O Estado de S.Paulo - 04/04
A presidente Dilma Rousseff está arriscada a chegar à eleição com uma inflação maior que a do ano passado, segundo as últimas projeções captadas no mercado pela pesquisa Focus, conduzida semanalmente pelo Banco Central (BC). Em quatro semanas a estimativa para 2014 subiu de 6% para 6,3%. Cinco dias depois deste levantamento, uma nova alta de juros, de 10,75% para 11% ao ano, foi anunciada pelo Comitê de Política Monetária (Copom), formado por diretores do BC. Foi a nona elevação desde abril do ano passado e pelo menos mais uma poderá ocorrer, se os preços continuarem subindo velozmente. O comunicado emitido logo depois da reunião deixa espaço para qualquer possibilidade.

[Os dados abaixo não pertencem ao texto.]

Lemma rmatch_lit {A} w : forall l r g (k : cursor -> option A),
  rmatch (lit w) (Cursor l r g) k =
  if starts_with w r then k (Cursor (rev w ++ l) (skipn (length w) r) g) else None.
Proof.
  induction w as [| c w IH]; intros l r g k; [reflexivity |].
  destruct w as [| c2 w].
  - simpl. destruct r as [| c' r]; [reflexivity |]. rewrite andb_true_r.
    destruct (Ascii.eqb_spec c c'); [subst; reflexivity | reflexivity].
  - change (lit (c :: c2 :: w)) with (Seq (chr c) (lit (c2 :: w))).
    cbn [rmatch chr after before caps].
    destruct r as [| c' r]; [reflexivity |].
    change (starts_with (c :: c2 :: w) (c' :: r))
      with (Ascii.eqb c c' && starts_with (c2 :: w) r).
    destruct (Ascii.eqb_spec c c'); [subst c' | reflexivity].
    rewrite IH. cbn [andb]. destruct (starts_with (c2 :: w) r); [| reflexivity].
    f_equal. f_equal. simpl. rewrite <- !app_assoc. reflexivity.
Qed.

Lemma keyword_match_at w re l r :
  keyword_pattern w re -> found (match_at re l r) = starts_with w r.
Proof.
  intros [| c]; unfold match_at; cbn [rmatch opt]; rewrite rmatch_lit;
    destruct (starts_with w r); try reflexivity.
  cbn [rmatch]. match goal with |- context [orelse ?a ?b] => destruct a end; reflexivity.
Qed.

Lemma keyword_search_from w re :
  keyword_pattern w re -> forall r l, found (search_from re l r) = contains w r.
Proof.
  intros Hk. induction r as [| c r IH]; intros l; cbn [search_from contains];
    pose proof (fun r => keyword_match_at w re l r Hk) as Hm.
  - specialize (Hm []). destruct (match_at re l []); simpl in *; rewrite <- Hm; reflexivity.
  - specialize (Hm (c :: r)).
    destruct (match_at re l (c :: r)); simpl in Hm; rewrite <- Hm; [reflexivity |].
    simpl. apply IH.
Qed.

Lemma keyword_search w re s :
  keyword_pattern w re -> found (re_search re s) = contains w s.
Proof. intros Hk. apply keyword_search_from. exact Hk. Qed.

Lemma contains_app w pre post : contains w (pre ++ w ++ post) = true.
Proof.
  induction pre as [| c pre IH].
  - simpl. destruct (w ++ post) eqn:E; simpl; rewrite <- E, starts_with_app; reflexivity.
  - simpl. rewrite IH. apply orb_true_r.
Qed.

Lemma contains_split w : forall s,
  contains w s = true -> exists pre post, s = pre ++ w ++ post.
Proof.
  induction s as [| c s IH]; simpl; intros H.
  - rewrite orb_false_r in H. apply starts_with_split in H. exists [], (skipn (length w) []). exact H.
  - apply orb_true_iff in H as [H | H].
    + apply starts_with_split in H. exists [], (skipn (length w) (c :: s)). exact H.
    + destruct (IH H) as (pre & post & ->). exists (c :: pre), post. reflexivity.
Qed.

(** ** Query classification *)

Lemma comparison_bucket s :
  any_match comparison_patterns s = existsb (fun kw => contains kw s) comparison_keywords.
Proof.
  unfold any_match, comparison_patterns, comparison_keywords. cbn [existsb seqs].
  rewrite (keyword_search "better deal" _ s (keyword_opt _ _)).
  rewrite !(fun w => keyword_search w _ s (keyword_lit w)). reflexivity.
Qed.

Lemma return_bucket s :
  any_match return_patterns s = existsb (fun kw => contains kw s) return_keywords.
Proof.
  unfold any_match, return_patterns, return_keywords. cbn [existsb seqs].
  rewrite (keyword_search "return" _ s (keyword_opt _ _)).
  rewrite !(fun w => keyword_search w _ s (keyword_lit w)). reflexivity.
Qed.

(** C1, as the code has it: the comparison bucket is tested first.  For
    every query, [parse_query] returns, and the query type is "comparison"
    when the lower-cased query contains a comparison keyword, else "return"
    when it contains a return keyword, else "search"; a query that matches
    both buckets is a comparison. *)
Theorem query_type_comparison_first q w :
  sane_clock w ->
  exists info w',
    parse_query q w = (inl info, w') /\
    query_type info =
      (if existsb (fun kw => contains kw (lower q)) comparison_keywords then "comparison"
       else if existsb (fun kw => contains kw (lower q)) return_keywords then "return"
       else "search") /\
    (any_match comparison_patterns (lower q) = true ->
     any_match return_patterns (lower q) = true ->
     query_type info = "comparison").
Proof.
  intros Hw.
  destruct (parse_query_returns q w Hw) as (info & w' & Hq & _ & _ & _ & _ & _ & Ht & _).
  exists info, w'. split; [exact Hq |]. rewrite Ht. unfold classify. split.
  - rewrite comparison_bucket, return_bucket. reflexivity.
  - intros -> _. reflexivity.
Qed.

Lemma query_type_comparison_first_witness :
  sane_clock sample_world /\
  exists info w',
    parse_query "Do they accept returns?" sample_world = (inl info, w') /\
    query_type info =
      (if existsb (fun kw => contains kw (lower "Do they accept returns?")) comparison_keywords
       then "comparison"
       else if existsb (fun kw => contains kw (lower "Do they accept returns?")) return_keywords
       then "return"
       else "search") /\
    (any_match comparison_patterns (lower "Do they accept returns?") = true ->
     any_match return_patterns (lower "Do they accept returns?") = true ->
     query_type info = "comparison").
Proof.
  split.
  - intros n. simpl. unfold max_ordinal. lia.
  - apply (query_type_comparison_first "Do they accept returns?" sample_world).
    intros n. simpl. unfold max_ordinal. lia.
Defined.

(** C1 as stated fails: this query matches the return bucket ("can i
    return") and the comparison bucket ("cheaper"), and its type is
    "comparison", not "return". *)
Lemma return_bucket_not_first :
  any_match return_patterns (lower "Can I return it if I find a cheaper one?") = true /\
  any_match comparison_patterns (lower "Can I return it if I find a cheaper one?") = true /\
  exists info,
    fst (parse_query "Can I return it if I find a cheaper one?" sample_world) = inl info /\
    query_type info = "comparison" /\ query_type info <> "return".
Proof.
  split; [vm_compute; reflexivity |]. split; [vm_compute; reflexivity |].
  eexists. split; [vm_compute; reflexivity |]. split; [reflexivity | discriminate].
Qed.

(** ** Colours *)

Lemma word_first_app c post : word_first c = true -> word_first (c ++ post) = true.
Proof. destruct c; [discriminate | auto]. Qed.

Lemma word_last_app c pre : word_last c = true -> word_last (pre ++ c) = true.
Proof.
  unfold word_last. rewrite rev_app_distr. destruct (rev c); [discriminate | auto].
Qed.

Lemma whole_word_at c l r :
  wordy c = true ->
  found (match_at (whole_word c) (rev l) r) =
  negb (word_last l) && starts_with c r && negb (word_first (skipn (length c) r)).
Proof.
  intros Hc. apply andb_true_iff in Hc as [Hf Hl].
  unfold match_at, whole_word. cbn [seqs rmatch].
  unfold boundary at 1, word_before, word_after. cbn [before after].
  fold (word_last l). fold (word_first r).
  destruct (starts_with c r) eqn:Hs.
  - pose proof (starts_with_split _ _ Hs) as Hr.
    assert (Hwf : word_first r = true) by (rewrite Hr; apply word_first_app; exact Hf).
    rewrite Hwf, xorb_true_r.
    destruct (word_last l); [reflexivity |]. cbn [negb andb].
    rewrite rmatch_lit, Hs.
    unfold boundary, word_before, word_after. cbn [before after].
    rewrite <- rev_app_distr. fold (word_last (l ++ c)).
    rewrite (word_last_app c l Hl). fold (word_first (skipn (length c) r)).
    destruct (word_first (skipn (length c) r)); reflexivity.
  - rewrite andb_false_r. destruct (xorb _ _); [| reflexivity].
    rewrite rmatch_lit, Hs. reflexivity.
Qed.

Como de costume, economistas do mercado financeiro confrontaram o texto com os anteriores, num exercício de exegese muito valorizado pelos meios de comunicação. Mas a maior parte do palavrório, como ocorre quase sempre, foi perda de tempo.
A vaguidão do comunicado deixa pelo menos um ponto claro: se o pessoal do comitê evitou uma indicação mais precisa do próximo lance, foi por insegurança. Se as pressões inflacionárias arrefecerem, tanto melhor. Mas seria muito arriscado - esta é a mensagem essencial - apostar nisso neste momento. Esse recado combina muito bem com a piora das projeções na pesquisa Focus, com os últimos números da inflação e, como é óbvio, com as últimas avaliações internas do BC.
Seu presidente, Alexandre Tombini, chamou a atenção, em recente depoimento no Congresso, para a onda de aumentos do custo da alimentação. Segundo ele, caberia à política monetária limitar o impacto desses aumentos. Foi praticamente um anúncio da próxima alta de juros. Pouco depois o relatório trimestral de inflação confirmou a preocupação dos técnicos e dirigentes do BC com a resistência da inflação, com as novas pressões e com a persistência de fatores inflacionários bem conhecidos nos últimos anos, como os desajustes do mercado de trabalho e as limitações do lado da oferta de bens e serviços.
Os últimos números divulgados por várias instituições de pesquisa confirmaram a aceleração da alta de preços, reforçando a expectativa de juros mais altos. Na terça-feira, primeiro dia da reunião do Copom, a Fundação Getúlio Vargas (FGV) publicou o número final de março do Índice de Preços ao Consumidor - Semanal (IPC-S). A alta foi de 0,85%, bem maior que em fevereiro (0,66%). Na terceira quadrissemana de março, a penúltima apuração do mês havia apontado uma variação de 0,83%. Nos 12 meses até o mês passado, o aumento chegou a 6,09%.
O último Índice Geral de Preços - Mercado (IGP-M), pesquisado entre 21 de fevereiro e 21 de março, havia confirmado o rápido aumento dos preços agrícolas no atacado (6,16%), depois de uma queda de 0,61% no mês anterior. Mas em fevereiro, apesar dessa queda, o custo da alimentação no varejo havia subido 0,49%. É preciso levar esse detalhe em conta para ter uma visão mais clara do conjunto: inflação no atacado tende a produzir efeitos nos preços ao consumidor, mas preços ao consumidor podem subir mesmo sem pressões do atacado, se outros fatores estiverem presentes. Outro detalhe relevante: nos 12 meses até março, os preços agrícolas subiram 5,77% no atacado, enquanto os industriais aumentaram 8,45%.
O papel de vilão da inflação - personagem muito popular - tem passado de um para outro grupo de preços. Não tem sentido, exceto, talvez, para descrever eventos de curtíssimo prazo, falar de uma inflação dos alimentos, do petróleo, dos transportes ou de qualquer outro componente dos índices. Para entender a alta persistente e geral dos preços é preciso levar em conta fatores de outra natureza, como a combinação de pressões de custos com amplos desequilíbrios entre oferta e demanda. Além disso, quando os aumentos são observados durante longo tempo em cerca de dois terços dos preços, é perda de tempo atribuir a inflação a este ou àquele grupo de produtos. Os dirigentes do BC sabem disso e olham, com certeza, muito além dos preços de alimentos ou de qualquer item.